※10.『盲獣』
作者/江戸川乱歩
江戸川乱歩作品をまだ読んだことのない人には、あるいはまだ何作かしか読んだことのない人には・・・敢えてオススメ出来ないほどディープな、ディープすぎるこの作品。
ただ、キッチュなこの作品の持つイメージは、現代の映画など、時代を先取りしていた感もある。
先日の投稿、増村保造監督作品『盲獣』の投稿と平行して読んでいただけると嬉しいです。こちらの方に、大分、前半部分の見所を書いてしまったので。
::::::::::映画、本ともにネタバレしています::::::::
先日の記事でも言ったので重複することになるが、この作品は、構成として2部に分かれる、と言えることが出来ると思う。

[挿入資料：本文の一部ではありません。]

(** Reading an unheld sector and releasing it: the data is the current
    contents, and nothing changes. *)
Lemma read_release s dv sec :
  calm s -> ~ held s dv sec ->
  exists i b s1 s2,
    bread dv sec s = Ret i s1 /\ bufs s1 !! i = Some b /\ data b = block_view s dv sec /\
    brelse i s1 = Ret tt s2 /\ calm s2 /\ same_view s s2.
Proof.
  intros Hs Hh. pose proof (calm_wf s Hs) as Hi. destruct (cached s dv sec) as [i|] eqn:E.
  - destruct (cached_some _ _ _ _ E) as (b & Hb & Hc). pose proof (lookup_lt_Some _ _ _ Hb) as Hlt.
    destruct (unheld_copy s dv sec i b Hh Hb Hc) as [Hnb Hdk].
    pose proof (calm_clean s i b Hs Hb Hnb) as Hnd. pose proof Hc as Hc'. apply caches_spec in Hc' as (L & D & S).
    unfold live in L. rewrite has_lor, Hnb in L. simpl in L.
    assert (Hfl : flags b = B_VALID) by (destruct (calm_flags s Hs i b Hb Hnb) as [E0|]; [|done]; unfold has in L; by rewrite E0 in L).
    assert (Hcf : flags (cycle b) = B_VALID) by (unfold cycle, clear_flags, or_flags, set_flags; simpl; by rewrite Hfl).
    set (s1 := set_bufs (<[i := or_flags B_BUSY b]> (bufs s)) s).
    assert (Hb1 : bufs s1 !! i = Some (or_flags B_BUSY b)) by (by apply list_lookup_insert_eq).
    destruct (touched_view s i b (cycle b) (ChBuf 0 :: wakes s)) as [Hcalm Hsame]; try done.
    { simpl. by rewrite D, S. }
    { intros k bk Hk Hbk. destruct (caches _ _ bk) eqn:Ek; [|done]. exfalso. apply Hk.
      pose proof (cached_iff s _ _ k bk Hi Hbk Ek) as Ek'. cbn in Ek'. rewrite D, S in Ek'. congruence. }
    exists i, (or_flags B_BUSY b), s1, (touched i (cycle b) (ChBuf 0 :: wakes s) s).
    split_and!; [by apply bread_hit|done|by rewrite (view_clean s i b)| |done|done].
    rewrite (brelse_clean i (or_flags B_BUSY b) s1 Hb1 (or_busy b)) by (flag_simpl; by rewrite Hnd).
    unfold release_buf, touched, s1. simpl. by rewrite list_insert_insert_eq.
  - destruct (victim_some s Hs) as [i Hv]. destruct (find_buf_some _ _ _ _ Hv) as (_ & b & Hb & Hnb).
    unfold not_busy in Hnb. apply negb_true_iff in Hnb. pose proof (lookup_lt_Some _ _ _ Hb) as Hlt.
    set (b1 := Buf 3 dv sec (faliable b) (disk_block s dv sec)).
    set (s1 := set_io (<[i := b1]> (bufs s)) (bdisk s) (ChBuf i :: wakes s) s).
    assert (Hb1 : bufs s1 !! i = Some b1) by (by apply list_lookup_insert_eq).
    destruct (touched_view s i b (clear_flags B_BUSY b1) (ChBuf 0 :: ChBuf i :: wakes s)) as [Hcalm Hsame]; try done.
    { intros k bk Hk Hbk. exact (cached_none s dv sec k bk Hi E Hbk). }
    exists i, b1, s1, (touched i (clear_flags B_BUSY b1) (ChBuf 0 :: ChBuf i :: wakes s) s).
    split_and!; [|done| | |done|done].
    + apply bread_miss; try done. right. apply Hs.
    + symmetry. apply view_uncached; [done|]. intros k bk Hbk. exact (cached_none s dv sec k bk Hi E Hbk).
    + rewrite (brelse_clean i b1 s1 Hb1) by done. unfold release_buf, touched, s1. simpl. by rewrite list_insert_insert_eq.
Qed.

Lemma same_view_wakes s w : same_view s (set_wakes w s).
Proof. split; try done. Qed.
Lemma calm_wakes s w : calm s -> calm (set_wakes w s).
Proof. intros [[H1 H2] H4 H5 H6]. split; done. Qed.

(** ** The invariant at boot *)

Lemma foldl_cons_rev {A} (l acc : list A) : foldl (fun a x => x :: a) acc l = rev l ++ acc.
Proof.
  revert acc. induction l as [|x l IH]; intros acc; [done|]. simpl. by rewrite IH, <-app_assoc.
Qed.

Lemma boot_inv n d : cache_inv (boot n d).
Proof.
  split; [split|].
  - simpl. rewrite foldl_cons_rev, app_nil_r, length_replicate. symmetry. apply Permutation_rev.
  - simpl. intros i j bi bj [-> _]%lookup_replicate _ Hl. done.
  - simpl. intros i b [-> _]%lookup_replicate _ Hv. done.
Qed.

(** Reading sector 7 of an empty disk at boot. *)
Lemma bread_correct_witness :
  exists i b s', bread 1 7 (boot 2 ∅) = Ret i s' /\ bufs s' !! i = Some b /\ data b = zero_block.
Proof.
  destruct (bread_correct (boot 2 ∅) 1 7) as (i & b & s' & E & Hb & _ & _ & _ & _ & Hd & _).
  - apply boot_inv.
  - right. reflexivity.
  - intros i b Hc. discriminate Hc.
  - intros _. vm_compute. eexists. reflexivity.
  - exists i, b, s'. split; [exact E|]. split; [exact Hb|]. rewrite Hd. reflexivity.
Defined.
(* ===== verification/Journal.v ===== *)
(** * The journal: commit, checkpoint, recovery

    What end_trans and jfull_flush put on the disk, what pbjFSck makes of it,
    and that a transaction is atomic across a crash at any point of the
    sequence of disk writes. *)

From S2P Require Import Prelude Layout Ide Bio.

(** ** Transactions as data *)

(** A transaction: the home sectors and their new contents. *)
Abbreviation txn := (list (Z * block)).

(** The header block: checksum, count, and the home sectors, written over
    what the header buffer held. *)
Fixpoint hdr_entries (k : Z) (secs : list Z) (hd : block) : block :=
  match secs with
  | [] => hd
  | s :: secs => hdr_entries (k + 1) secs (set_jt_entry k s hd)
  end.
Definition hdr_of (secs : list Z) (hd : block) : block :=
  hdr_entries 0 secs (set_jt_ndata (Z.of_nat (length secs)) (set_jt_checksum 106 hd)).

(** The disk writes of the steps, in order. *)
Fixpoint data_writes (b : Z) (ds : list block) : list (Z * Z * block) :=
  match ds with
  | [] => []
  | d :: ds => (ROOTDEV, b, d) :: data_writes (b + 1) ds
  end.
Definition home_writes (t : txn) : list (Z * Z * block) := map (fun sd => (ROOTDEV, sd.1, sd.2)) t.
Definition committed_jsb (tail : Z) (jd : block) : block := set_jsb_time 0 (set_jsb_tail tail jd).
Definition clean_jsb (jd : block) : block := set_jsb_time 0 (set_jsb_head 3 (set_jsb_tail 3 jd)).
Definition commit_writes (b : Z) (hd jd : block) (t : txn) : list (Z * Z * block) :=
  (ROOTDEV, b, hdr_of t.*1 hd) :: data_writes (b + 1) t.*2
  ++ [(ROOTDEV, 2, committed_jsb (b + Z.of_nat (length t)) jd)].
Definition flush_writes (jd : block) (t : txn) : list (Z * Z * block) :=
  home_writes t ++ [(ROOTDEV, 2, clean_jsb jd)].

(** ** Buffers of a transaction *)

Definition app_writes (ws : list (Z * Z * block)) (h : hist) : hist := Hist (h_base h) (h_writes h ++ ws).

Lemma app_writes_nil h : app_writes [] h = h.
Proof. destruct h. unfold app_writes. simpl. by rewrite app_nil_r. Qed.

Lemma app_writes_app a b h : app_writes b (app_writes a h) = app_writes (a ++ b) h.
Proof. unfold app_writes. simpl. by rewrite <-app_assoc. Qed.

Lemma dwrite_app h dv lba b : dwrite h dv lba b = app_writes [(dv, lba, b)] h.
Proof. done. Qed.

(** [holds P bs l t]: the buffers [l] are locked, modified buffers of the root
    device, holding the blocks of transaction [t]; [P] is true of their
    [faliable] fields. *)
Definition tx_buf (P : Z -> Prop) (bs : list buf) (i : nat) (sd : Z * block) : Prop :=
  exists fa, bs !! i = Some (Buf 7 ROOTDEV sd.1 fa sd.2) /\ P fa.
Definition holds (P : Z -> Prop) (bs : list buf) : list nat -> txn -> Prop := Forall2 (tx_buf P bs).

Lemma holds_agree P bs bs' l t :
  (forall i, i ∈ l -> bs' !! i = bs !! i) -> holds P bs l t -> holds P bs' l t.
Proof.
  intros Hag Hl. induction Hl as [|j sd l t (fa & Hj & Hb) Hl IH]; constructor.
  - exists fa. rewrite Hag by apply list_elem_of_here. done.
  - apply IH. intros i Hi. apply Hag. by apply list_elem_of_further.
Qed.

Lemma holds_insert P bs l t i b : i ∉ l -> holds P bs l t -> holds P (<[i := b]> bs) l t.
Proof.
  intros Hi. apply holds_agree. intros k Hk. apply list_lookup_insert_ne. by intros <-.
Qed.

Lemma holds_length P bs l t : holds P bs l t -> length l = length t.
Proof. apply Forall2_length. Qed.

(** ** jbwrite *)

Lemma jfull_flush_nothing s : mtn_head s = Null -> jfull_flush s = Ret tt s.
Proof. intros H. unfold jfull_flush, bind, gets. rewrite H. by rewrite decide_True. Qed.

Lemma sync_dirty (d : hist) sec fa dat :
  0 <= sec < 2 ^ 28 ->
  sync_disk d (Buf 7 ROOTDEV sec fa dat) = app_writes [(ROOTDEV, sec, dat)] d.
Proof. intros H. unfold sync_disk, b_lba. simpl. by rewrite Z.mod_small. Qed.

Section commit.
(** What stays fixed while a transaction is written to the journal. *)
Context (lr : list nat) (j h : nat) (ms : list mtn) (tl : mptr) (c : mem_trans) (sp : Z).

(** The state inside end_trans: nothing waits to be flushed, the lock is
    held. *)
Definition committing (bs : list buf) (d : hist) (w : list chan) (jt : Z) : bst :=
  Bst bs lr d true w (Some j) (Some h) jt true ms Null tl c sp.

前半部分は、ストーキングし連れ去った最初の女である水木蘭子とセ○クス三昧の日々。
闇の世界にこもる二人がずっと過ごすことになる、この館の造形が、ものすごいのです。顔の一部一部の部品やら、手やら足やらの壁一面の変テコアート。それから部屋の真ん中に構える女体の大きな造形物。観ている者に異常をきたすような美術、とあるのですから。この辺り、本当に乱歩ならではで、楽しい。
そんなおかしな世界で、灯りもなく過ごす二人は、ジワジワと暗闇の世界にどっぷり浸かっていく、そして危険な世界へ、少しづつ少しづつ行為がエスカレートしてゆくのです。
挙句に、次第次第に傷つけあうというハードSMに二人は行き着く。官能世界が恐ろしい狂気へと突き進んでゆき、ついには破滅の道へと歩んでゆく。
そして、盲獣は、蘭子に飽きて、ついにはバラバラ殺人を行ってしまう。
ここまでが一部と言えるかと思うのですが、増村保造の映画では、ここまでを描いていました。
官能の世界が一転して狂気へとゆくくだり。
これは、ある時点で紙一重とも言えなくはない、常人にもある程度までなら理解可能であるのがこの官能の世界だ、と私は思う・・・と、昨日書きました。
それは、危険な魅力を伴うもので、この辺り本当に乱歩の魅力でありました。
で、その先のバラバラ殺人。
第二部に入ると、この殺人の後始末から入るのです。
顔部分、手の部分、足の部分・・・バラバラにされた部分が別々の場所で発見されます。恐ろしいでしょ。
手の込んだイタズラのような、世間を欺く形で、あっと驚くやり方で、それが届けられます。
足の一部が銀座のど真ん中の雪だるまの中に入れられていたり、浅草の空の下、たくさんの風船を飛ばした先に、もう片方の足がくくりつけられていたり。人の手と思って引いてみたらそれが、死体の手だった、と思わせるよう、仕組んでみたり、まるで怪盗20面相のように神出鬼没に、警察の手を逃れて、堂々と死体遺棄劇場を作り出します。
まるで暗い見世物小屋の中で、人知れぬ興奮を秘密に味わうかのような乱歩のこの描き方、まさにこれぞ!
ファンハウスの惨劇館!!乱歩の真骨頂です。
で、この後は、次々に何人かの犠牲者に同じように近づいては殺す、シリアルキラー・モノ!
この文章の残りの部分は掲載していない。